Don't worry about that. We're going to take care of you, aren't we, Wes?

Yep.

Here you go...

Oh dear. But, baby.

But, calm down.

Dad, remember we have to see an old friend later.

See an old friend?

We can do it tomorrow too if you want.

While little Don is drunk and lovingly caring for young talent,

his youngest consigliere decides to surprise him.

And to visit that old friend alone.

Villa Tersago, Brasschaat.

Thursday morning, half past eight,

and my father is already brimming with energy.

Wanted: Ambitious and flirty clown girl.

And... Action!

Action !

My name is Katia Mermowitz.

My daddy is a Polish man, my mom is from Amsterdam.

For the money...

Little Don is auditioning.

Good morning.

Good morning, father.

Seems like it was a good audition.

That girl CAN do something.

Singing and stuff, exactly, huh?

Slightly out of tune, but a strong voice.

It's been a long time since I've seen your eyes twinkle.

coffee ? - Yes.

Clap your hands? - Yes.

Clap your hands, happy, happy, happy
Up on this demon’s little round bread, yes.

No, Wes, I won't do that.

Come on dude, all children know that song. That's a fucking traditional one.
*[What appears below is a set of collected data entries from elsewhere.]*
(** A function of 10,001 reads, more than [maxTemp], is emitted, and with
    10,001 temporaries. *)
Lemma temporary_budget_counterexample :
  exists g' out,
    writeFuncImpl 255 255 (funcReads (repeat idX (N.to_nat 10001)))
      (newGen "foo" exTm []) = Ok tt g' out
    /\ length (Func_Body (funcReads (repeat idX (N.to_nat 10001))))
       = N.to_nat 10001
    /\ tempW (perFunc_ g') = 10001%N
    /\ (maxTemp < tempW (perFunc_ g'))%N.
Proof.
  destruct (writeFuncImplPrologue 255
              (funcReads (repeat idX (N.to_nat 10001)))
              (newGen "foo" exTm []))
    as [[] g0 pre|e] eqn:P; [|vm_compute in P; discriminate P].
  destruct (temporary_budget_boundary 255 255
              (funcReads (repeat idX (N.to_nat 10001)))
              (repeat idX (N.to_nat 10001)) (newGen "foo" exTm []) g0 pre)
    as (g' & out & E & W).
  - lia.
  - apply repeat_not_this.
  - rewrite repeat_length, N2Nat.id. reflexivity.
  - reflexivity.
  - exact P.
  - exists g', out. split; [exact E|]. split.
    + unfold funcReads, declFunc, node, Func_Body. cbn [list1].
      now rewrite length_map, repeat_length.
    + split; [exact W|]. rewrite W. reflexivity.
Qed.

(** The function of the example is emitted with its one temporary written
    and read; an expression that reads a temporary when none was written is
    refused. *)
Lemma temporaries_in_sync_witness :
  (exists g' out,
      writeFuncImpl 255 255 funcReadOne (newGen "foo" exTm [])
      = Ok tt g' out
      /\ tempW (perFunc_ g') = tempR (perFunc_ g'))
  /\ writeExpr 255 (exprReadU8 exTm) replaceCallSuspendibles
       parenthesesOptional 0 (newGen "foo" exTm [])
     = Err ErrTempOutOfSync.
Proof.
  destruct (temporaries_in_sync 255 255 funcReadOne (newGen "foo" exTm []))
    as (S1 & _ & S3 & _).
  split.
  - destruct (writeFuncImpl 255 255 funcReadOne (newGen "foo" exTm []))
      as [[] g' out|e] eqn:H; [|vm_compute in H; discriminate H].
    exists g', out. split; [reflexivity|]. exact (S1 g' out eq_refl).
  - apply S3; [lia | reflexivity | reflexivity].
Defined.
Definition loopState_value (x : LoopState) : string :=
  match x with
  | L_INTAKE => "intake"
  | L_COMPILED => "compiled"
  | L_READY => "ready"
  | L_RUNNING => "running"
  | L_SUSPENDED => "suspended_for_input"
  | L_EVIDENCE_PENDING => "evidence_pending"
  | L_INTEGRATION_PENDING => "integration_pending"
  | L_CI_PENDING => "ci_pending"
  | L_DEPLOY_DIR_UPDATED => "deploy_dir_updated"
  | L_RUNTIME_STALE => "runtime_stale"
  | L_RUNTIME_CHECK_PENDING => "runtime_check_pending"
  | L_RUNTIME_FRESH => "runtime_freshness_verified"
  | L_IMPROVEMENT_PENDING => "improvement_pending"
  | L_DELIVERED => "delivered"
  | L_BLOCKED_DECISION => "blocked_with_decision"
  | L_BLOCKED_MISSING_STATE => "blocked_with_missing_state"
  | L_BLOCKED_CAPABILITY => "blocked_with_capability_gap"
  end.

Definition loopState_all : list LoopState :=
  [L_INTAKE; L_COMPILED; L_READY; L_RUNNING; L_SUSPENDED; L_EVIDENCE_PENDING;
    L_INTEGRATION_PENDING; L_CI_PENDING; L_DEPLOY_DIR_UPDATED; L_RUNTIME_STALE;
    L_RUNTIME_CHECK_PENDING; L_RUNTIME_FRESH; L_IMPROVEMENT_PENDING; L_DELIVERED;
    L_BLOCKED_DECISION; L_BLOCKED_MISSING_STATE; L_BLOCKED_CAPABILITY].

#[export] Instance LoopState_enum : StrEnum LoopState :=
  {| value := loopState_value; members := loopState_all |}.

#[export] Instance LoopState_enum_laws : StrEnumLaws LoopState.
Proof. split; [by intros []; vm_compute; repeat constructor|by intros [] []]. Qed.

(** ** [LoopEvent] *)
Inductive LoopEvent :=
  | E_OWNER_INTENT_RECEIVED
  | E_GOAL_COMPILED
  | E_RUN_READY
  | E_TASK_STARTED
  | E_HUMAN_APPROVAL_REQUESTED
  | E_HUMAN_APPROVAL_RECEIVED
  | E_EVIDENCE_SUBMITTED
  | E_EVALUATOR_VERDICT_RECEIVED
  | E_CI_CHECK_STARTED
  | E_CI_CHECK_COMPLETED
  | E_DEPLOY_DIRECTORY_UPDATED
  | E_SERVICE_RESTART_ATTEMPTED
  | E_RUNTIME_FRESHNESS_VERIFIED
  | E_RUNTIME_DRIFT_DETECTED
  | E_CAPABILITY_GAP_DETECTED
  | E_MISSING_STATE_DETECTED
  | E_CIRCUIT_BREAKER_TRIGGERED
  | E_IMPROVEMENT_REQUESTED
  | E_DELIVERY_CONFIRMED
  | E_RESUME_REQUESTED.

#[export] Instance LoopEvent_eq_dec : EqDecision LoopEvent.
Proof. solve_decision. Defined.

Definition loopEvent_value (x : LoopEvent) : string :=
  match x with
  | E_OWNER_INTENT_RECEIVED => "owner_intent_received"
  | E_GOAL_COMPILED => "goal_compiled"
  | E_RUN_READY => "run_ready"
  | E_TASK_STARTED => "task_started"
  | E_HUMAN_APPROVAL_REQUESTED => "human_approval_requested"
  | E_HUMAN_APPROVAL_RECEIVED => "human_approval_received"
  | E_EVIDENCE_SUBMITTED => "evidence_submitted"
  | E_EVALUATOR_VERDICT_RECEIVED => "evaluator_verdict_received"
  | E_CI_CHECK_STARTED => "ci_check_started"
  | E_CI_CHECK_COMPLETED => "ci_check_completed"
  | E_DEPLOY_DIRECTORY_UPDATED => "deploy_directory_updated"
  | E_SERVICE_RESTART_ATTEMPTED => "service_restart_attempted"
  | E_RUNTIME_FRESHNESS_VERIFIED => "runtime_freshness_verified"
  | E_RUNTIME_DRIFT_DETECTED => "runtime_drift_detected"
  | E_CAPABILITY_GAP_DETECTED => "capability_gap_detected"
  | E_MISSING_STATE_DETECTED => "missing_state_detected"
  | E_CIRCUIT_BREAKER_TRIGGERED => "circuit_breaker_triggered"
  | E_IMPROVEMENT_REQUESTED => "improvement_requested"
  | E_DELIVERY_CONFIRMED => "delivery_confirmed"
  | E_RESUME_REQUESTED => "resume_requested"
  end.

Definition loopEvent_all : list LoopEvent :=
  [E_OWNER_INTENT_RECEIVED; E_GOAL_COMPILED; E_RUN_READY; E_TASK_STARTED;
    E_HUMAN_APPROVAL_REQUESTED; E_HUMAN_APPROVAL_RECEIVED; E_EVIDENCE_SUBMITTED;
    E_EVALUATOR_VERDICT_RECEIVED; E_CI_CHECK_STARTED; E_CI_CHECK_COMPLETED;
    E_DEPLOY_DIRECTORY_UPDATED; E_SERVICE_RESTART_ATTEMPTED;
    E_RUNTIME_FRESHNESS_VERIFIED; E_RUNTIME_DRIFT_DETECTED; E_CAPABILITY_GAP_DETECTED;
    E_MISSING_STATE_DETECTED; E_CIRCUIT_BREAKER_TRIGGERED; E_IMPROVEMENT_REQUESTED;
    E_DELIVERY_CONFIRMED; E_RESUME_REQUESTED].

#[export] Instance LoopEvent_enum : StrEnum LoopEvent :=
  {| value := loopEvent_value; members := loopEvent_all |}.

#[export] Instance LoopEvent_enum_laws : StrEnumLaws LoopEvent.
Proof. split; [by intros []; vm_compute; repeat constructor|by intros [] []]. Qed.

(** ** [TaskState] *)
Inductive TaskState :=
  | T_READY
  | T_LEASED
  | T_RUNNING
  | T_SUSPENDED
  | T_EVIDENCE_PENDING
  | T_EVALUATOR_PENDING
  | T_INTEGRATION_PENDING
  | T_DELIVERED
  | T_RETRY_PENDING
  | T_FAILED
  | T_BLOCKED
  | T_CANCELED
  | T_DELETED
  | T_RETIRED.

#[export] Instance TaskState_eq_dec : EqDecision TaskState.
Proof. solve_decision. Defined.

Definition taskState_value (x : TaskState) : string :=
  match x with
  | T_READY => "ready"
  | T_LEASED => "leased"
  | T_RUNNING => "running"
  | T_SUSPENDED => "suspended_for_input"
  | T_EVIDENCE_PENDING => "evidence_pending"
  | T_EVALUATOR_PENDING => "evaluator_pending"
  | T_INTEGRATION_PENDING => "integration_pending"
  | T_DELIVERED => "delivered"
  | T_RETRY_PENDING => "retry_pending"
  | T_FAILED => "failed"
  | T_BLOCKED => "blocked_with_decision"
  | T_CANCELED => "canceled"
  | T_DELETED => "deleted"
  | T_RETIRED => "retired"
  end.

Definition taskState_all : list TaskState :=
  [T_READY; T_LEASED; T_RUNNING; T_SUSPENDED; T_EVIDENCE_PENDING; T_EVALUATOR_PENDING;
    T_INTEGRATION_PENDING; T_DELIVERED; T_RETRY_PENDING; T_FAILED; T_BLOCKED;
    T_CANCELED; T_DELETED; T_RETIRED].

#[export] Instance TaskState_enum : StrEnum TaskState :=
  {| value := taskState_value; members := taskState_all |}.

#[export] Instance TaskState_enum_laws : StrEnumLaws TaskState.
Proof. split; [by intros []; vm_compute; repeat constructor|by intros [] []]. Qed.

(** ** [EvidenceState] *)
Inductive EvidenceState :=
  | ES_STRUCTURE
  | ES_RUNTIME
  | ES_PROVIDER_SMOKE
  | ES_HUMAN_ACCEPTANCE
  | ES_BUSINESS_VALIDATION
  | ES_DURABLE_MEMORY_PROMOTION
  | ES_ACTIVE_RULE_PROMOTION.

#[export] Instance EvidenceState_eq_dec : EqDecision EvidenceState.
Proof. solve_decision. Defined.

Definition evidenceState_value (x : EvidenceState) : string :=
  match x with
  | ES_STRUCTURE => "structure_verification"
  | ES_RUNTIME => "runtime_verification"
  | ES_PROVIDER_SMOKE => "provider_smoke"
  | ES_HUMAN_ACCEPTANCE => "human_acceptance"
  | ES_BUSINESS_VALIDATION => "business_validation"
  | ES_DURABLE_MEMORY_PROMOTION => "durable_memory_promotion"
  | ES_ACTIVE_RULE_PROMOTION => "active_rule_promotion"
  end.

Definition evidenceState_all : list EvidenceState :=
  [ES_STRUCTURE; ES_RUNTIME; ES_PROVIDER_SMOKE; ES_HUMAN_ACCEPTANCE;
    ES_BUSINESS_VALIDATION; ES_DURABLE_MEMORY_PROMOTION; ES_ACTIVE_RULE_PROMOTION].

#[export] Instance EvidenceState_enum : StrEnum EvidenceState :=
  {| value := evidenceState_value; members := evidenceState_all |}.

#[export] Instance EvidenceState_enum_laws : StrEnumLaws EvidenceState.
Proof. split; [by intros []; vm_compute; repeat constructor|by intros [] []]. Qed.

(** ** [Capability] *)
Inductive Capability :=
  | C_READ_LOCAL
  | C_WRITE_LOCAL
  | C_NETWORK
  | C_EXTERNAL_DOWNLOAD
  | C_REPO_REMOTE
  | C_SERVER_READ
  | C_SERVER_WRITE
  | C_PROVIDER_COST
  | C_PUBLIC_RELEASE
  | C_DESTRUCTIVE
  | C_DURABLE_MEMORY_PROMOTION
  | C_ACTIVE_RULE_PROMOTION
  | C_CONTROL_RESUME.

#[export] Instance Capability_eq_dec : EqDecision Capability.
Proof. solve_decision. Defined.

Definition capability_value (x : Capability) : string :=
  match x with
  | C_READ_LOCAL => "read_local"
  | C_WRITE_LOCAL => "write_local"
  | C_NETWORK => "network"
  | C_EXTERNAL_DOWNLOAD => "external_download"
  | C_REPO_REMOTE => "repo_remote"
  | C_SERVER_READ => "server_read"
  | C_SERVER_WRITE => "server_write"
  | C_PROVIDER_COST => "provider_cost"
  | C_PUBLIC_RELEASE => "public_release"
  | C_DESTRUCTIVE => "destructive"
  | C_DURABLE_MEMORY_PROMOTION => "durable_memory_promotion"
  | C_ACTIVE_RULE_PROMOTION => "active_rule_promotion"
  | C_CONTROL_RESUME => "control_resume"
  end.
(** One unit of fuel per program that is not open yet is enough. *)
Lemma visit_settles fuel st id :
  id ∈ ids → st.1 ⊆ ids → (size (ids ∖ st.1) < fuel)%nat →
  settles st.1 (visit programs fuel st id).
Proof.
  revert st id. induction fuel as [|fuel IH]; intros st id Hid Hsub Hfuel; [lia|]. simpl.
  case_bool_decide as Hopen; [done|]. case_bool_decide; [done|].
  destruct (proj2 (by_id_ids id) Hid) as [p ->]. simpl.
  match goal with |- settles _ (?r ≫= _) =>
    assert (settles ({[id]} ∪ st.1) r) as Hr; [|destruct r as [st'|]; [simpl in *|done]] end.
  - apply settles_fold; [|done]. intros st' dep Hst'.
    destruct (by_id programs (ar_object_id dep)) eqn:Hdep; [|done].
    rewrite <- Hst'. apply IH; [by apply by_id_ids; eauto|rewrite Hst'; set_solver|].
    rewrite Hst'. assert (ids ∖ ({[id]} ∪ st.1) ⊂ ids ∖ st.1) as Hlt by set_solver.
    apply subset_size in Hlt. lia.
  - rewrite Hr. apply set_eq. intros x. destruct (decide (x = id)) as [->|]; set_solver.
Qed.

Lemma co_visits : NoDup (pg_program_id <$> programs) → contract_only
  (foldR (visit programs (S (length programs))) (∅, ∅) (pg_program_id <$> programs)).
Proof.
  intros Hnd. assert (∀ l, l ⊆ pg_program_id <$> programs → ∀ st, st.1 = ∅ →
    settles ∅ (foldR (visit programs (S (length programs))) st l)) as Hall.
  { induction l as [|x l IH]; intros Hl st Hst; [done|]. cbn [foldR].
    assert (settles st.1 (visit programs (S (length programs)) st x)) as Hx.
    { apply visit_settles.
      - unfold ids. rewrite elem_of_list_to_set. apply Hl. by left.
      - rewrite Hst. set_solver.
      - rewrite Hst, difference_empty_L. unfold ids.
        rewrite size_list_to_set, length_fmap by done. lia. }
    destruct (visit _ _ st x) as [st'|e]; simpl in *; [|done].
    apply IH; [|congruence]. intros y Hy. apply Hl. by right. }
  intros e He. pose proof (Hall (pg_program_id <$> programs) (reflexivity _) (∅, ∅) eq_refl) as Hs.
  exact (eq_ind _ (settles ∅) Hs _ He).
Qed.

Lemma by_id_elem id p : by_id programs id = Some p → p ∈ programs ∧ pg_program_id p = id.
Proof.
  unfold by_id. intros [Hin Hid%bool_decide_eq_true]%List.find_some.
  split; [|done]. by apply list_elem_of_In, in_rev.
Qed.

Lemma check_program_ok p :
  check_program project programs p = Ok tt →
  program_within project p ∧
  ∀ r, r ∈ pg_dependency_refs p →
    ∃ q, q ∈ programs ∧ r = ProgramSpec_reference q ∧ (pg_wave q < pg_wave p)%Z.
Proof.
  unfold check_program. intros H. apply res_bind_ok in H as ([] & Href%require_ok%bool_decide_eq_true & H).
  apply res_bind_ok in H as (? & Hb%child_narrows & H). split; [done|].
  intros r Hr. apply (foldR_check _ _ H) in Hr. rinv. bsplit.
  match goal with H : by_id _ _ = Some ?q |- _ => apply by_id_elem in H as [? ?]; by exists q end.
Qed.

(** A reference names its program, so the dependency found under the name is
    the program that was meant. *)
Lemma dependency_wave p q :
  NoDup (pg_program_id <$> programs) →
  (∀ r, r ∈ pg_dependency_refs p →
     ∃ q, q ∈ programs ∧ r = ProgramSpec_reference q ∧ (pg_wave q < pg_wave p)%Z) →
  q ∈ programs → ProgramSpec_reference q ∈ pg_dependency_refs p → (pg_wave q < pg_wave p)%Z.
Proof.
  intros Hnd Hdeps Hq (q' & Hq' & Href & Hlt)%Hdeps.
  assert (q = q') as ->; [|done]. assert (pg_program_id q = pg_program_id q') as Hid by exact (f_equal ar_object_id Href).
  apply list_elem_of_lookup in Hq as [i Hi], Hq' as [j Hj].
  assert (i = j) as ->; [|congruence]. apply (NoDup_lookup _ _ _ (pg_program_id q) Hnd).
  - by rewrite list_lookup_fmap, Hi.
  - by rewrite list_lookup_fmap, Hj, Hid.
Qed.
Lemma disjoint_dget fields d k :
  disjoint_keys fields d = true → k ∈ fields → dget d k = None.
Proof.
  intros Hd Hk. apply dget_keys. intros Hin.
  pose proof (proj1 (forallb_In _ _) Hd k Hin) as Hn. apply negb_true_iff in Hn.
  apply (memb_true k fields) in Hk. congruence.
Qed.

Lemma memb_elem `{EqDecision A} (x : A) l : x ∈ l → memb x l = true.
Proof. apply memb_true. Qed.

(** The metadata that the store appends is what a later lookup finds. *)
Lemma auth_lookup fields ctx own k v :
  disjoint_keys fields ctx = true → memb k fields = true → dget own k = Some v →
  dget (ctx ++ own) k = Some v.
Proof.
  intros Hd Hk Hv. rewrite dget_app_none; [done|].
  eapply disjoint_dget; [done|]. by apply memb_true.
Qed.

Lemma handler_listed h ty et :
  _handler_supports_event h ty et = true → h ∈ default [] (_CORE_HANDLERS ty).
Proof.
  unfold _handler_supports_event, is_core, _CORE_HANDLERS.
  case_bool_decide as Hh; [subst h|].
  - repeat case_bool_decide; intros ?; try done; by repeat constructor.
  - intros ?. bsplit. subst. by apply (bool_decide_unpack _).
Qed.

(** The session of a core event covers the moment that the event records. *)
Definition session_covers (d : DB) (a : EventArgs) (occurred : Instant) : Prop :=
  ∀ v s, ea_auth_session a = Some v → sessions d !! vp_session_id v = Some s →
  julianday (s_issued_at s) <= julianday occurred < julianday (s_expires_at s).

Lemma core_row_appended a w auth wa e now d' :
  is_core (ea_aggregate_type a) = true →
  authorize_event a w = (Ok auth, wa) → appended (w_db w) a auth now e →
  session_covers (w_db w) a (ev_occurred_at e) →
  sessions d' = sessions (w_db w) → core_row_ok d' e = Ok tt.
Proof.
  intros Hcore Ha Hap Hcov Hs'. unfold authorize_event in Ha. rewrite Hcore in Ha.
  apply bind_ok in Ha as ([[h r] sid] & w1 & Hauth & Ha). rinv.
  apply authorize_core_ok in Hauth as (-> & b & v & allowed & s & p & Hb & _ & _ & Hsup & Hv & -> & Hroles & Hl & Hsecret).
  match goal with H : disjoint_keys _ _ = true |- _ => rename H into Hdis end.
  destruct Hap. unfold core_row_ok. rewrite ap_auth0. cbv zeta.
  set (md := core_metadata h r (vp_session_id v)) in *.
  assert (∀ kk vv, memb kk _CORE_AUTH_CONTEXT_FIELDS = true → dget md kk = Some vv →
    dget (ea_auth_context a ++ md) kk = Some vv) as Hget.
  { intros kk vv Hk. by apply auth_lookup with (fields := _CORE_AUTH_CONTEXT_FIELDS). }
  assert (∀ kk vv, memb kk _CORE_AUTH_CONTEXT_FIELDS = true → dget md kk = Some (JStr vv) →
    auth_is (ea_auth_context a ++ md) kk vv = true) as His.
  { intros kk vv Hk Hv'. unfold auth_is. rewrite (Hget kk _ Hk Hv'). by apply bool_decide_eq_true. }
  unfold auth_text. rewrite (Hget "handler" (JStr h)) by done.
  rewrite ap_type0, ap_event0, ap_payload0. simpl payload_dict. rewrite Hroles, res_ret_bind.
  rewrite (His "command_authority_version" _CORE_AUTHORITY_VERSION), Hsup by done.
  assert (existsb (auth_is (ea_auth_context a ++ md) "handler")
     (default [] (_CORE_HANDLERS (ea_aggregate_type a))) = true) as ->.
  { apply existsb_In. exists h. split; [by eapply handler_listed|by apply His]. }
  match goal with |- context [existsb ?f allowed] => assert (existsb f allowed = true) as -> end.
  { apply existsb_In. exists r. split; [apply Hl|by apply His]. }
  simpl require. rewrite res_ret_bind.
  rewrite (Hget "session_id" (JStr (vp_session_id v))) by done.
  destruct Hl. rewrite Hs', lr_session0. simpl. rewrite ap_actor0.
  rewrite bool_decide_eq_true_2 by done. simpl. rewrite lr_revoked0.
  destruct (Hcov v s Hv lr_session0) as [H1 H2].
  apply Z.leb_le in H1. apply Z.ltb_lt in H2. by rewrite H1, H2.
Qed.

(** Bindings of protected handlers, as [_bind_protected_command_authority]
    makes them. *)
Definition domain_wf (d : Domain) : Prop :=
  ∀ k b, d_authorities d !! k = Some b → b_kind b = K_protected →
  all_hex64 (b_config_digest b) = true ∧ b_binding_id b ≠ "".

Lemma live_authority_some d token b :
  live_authority d token = Some b →
  ∃ k, token = Some k ∧ d_authorities d !! k = Some b ∧ b_owner b ∈ d_live d.
Proof.
  unfold live_authority. intros (k & Hk & (b' & Hb & Hc)%bind_Some)%bind_Some.
  case_bool_decide; [|done]. simplify_eq. eauto.
Qed.
(* ===== verification/Identity.v ===== *)
(** * Identities and sessions ([identity.py])

    Principals with credentials and roles, short-lived bearer sessions, and the
    operations of [IdentityManager].  A credential is the byte string that
    [_credential_bytes] makes of it; a role argument is its text. *)

From Stdlib Require Import Ascii.
From S2P Require Import Prelude PyStr Json Enums Contracts Db Store.

Local Open Scope string_scope.
Local Open Scope list_scope.
Local Open Scope Z_scope.

Definition PBKDF2_ITERATIONS : Z := 600000.
Definition DEFAULT_SESSION_TTL_SECONDS : Z := 300.
Definition MAX_SESSION_TTL_SECONDS : Z := 900.
Definition _MINIMUM_CREDENTIAL_BYTES : Z := 12.
Definition _MAXIMUM_CREDENTIAL_BYTES : Z := 4096.

Record PrincipalRecord := {
  pr_id : string; pr_display_name : string; pr_roles : list Role; pr_enabled : bool;
  pr_credential_version : Z }.

(** [len(text)]: the characters of a text are its bytes that do not continue a
    UTF-8 sequence. *)
Definition str_len (s : string) : Z :=
  Z.of_nat (length (List.filter (λ c, negb (in_range c 128 191)) (chars s))).
Definition byte_len (s : string) : Z := Z.of_nat (String.length s).

Section identity.
Context `{ENV : Env}.

(** ** Arguments *)
Definition _principal_name (v : string) : res (string * string) :=
  let normalized := nfkc (strip v) in
  _ ← require (negb (bool_decide (normalized = "")) && (str_len normalized <=? 128)) PyValueError;
  _ ← require (negb (has_control normalized)) PyValueError;
  Ok (casefold normalized, normalized).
Yes, from before the war. We're not the Damrakkertjes, are we?

OK, listen.

Clap your hands happy, happy, happy. this demon’s little round bread,

Hands in the air, hands on the side. this demon’s little round bread, them both

In a small station early in the morning, seven wagons stood...

Parrot is sick and he... No, Wes. - Yes, man!

That's really cheap, isn't it, dude. - But do you want art or do you want a hit?

Record it and we'll let a child hear it.

Yes. That is good.

Sick, dude. Good good.

Hands happy, happy, happy... in a row.

Our jay... for our jay.

For our daddy... dearest parrot.

Was it good ?

Fantastic.

You are the most beautiful girl in the world.

Come on, honey. Rush to the bathroom.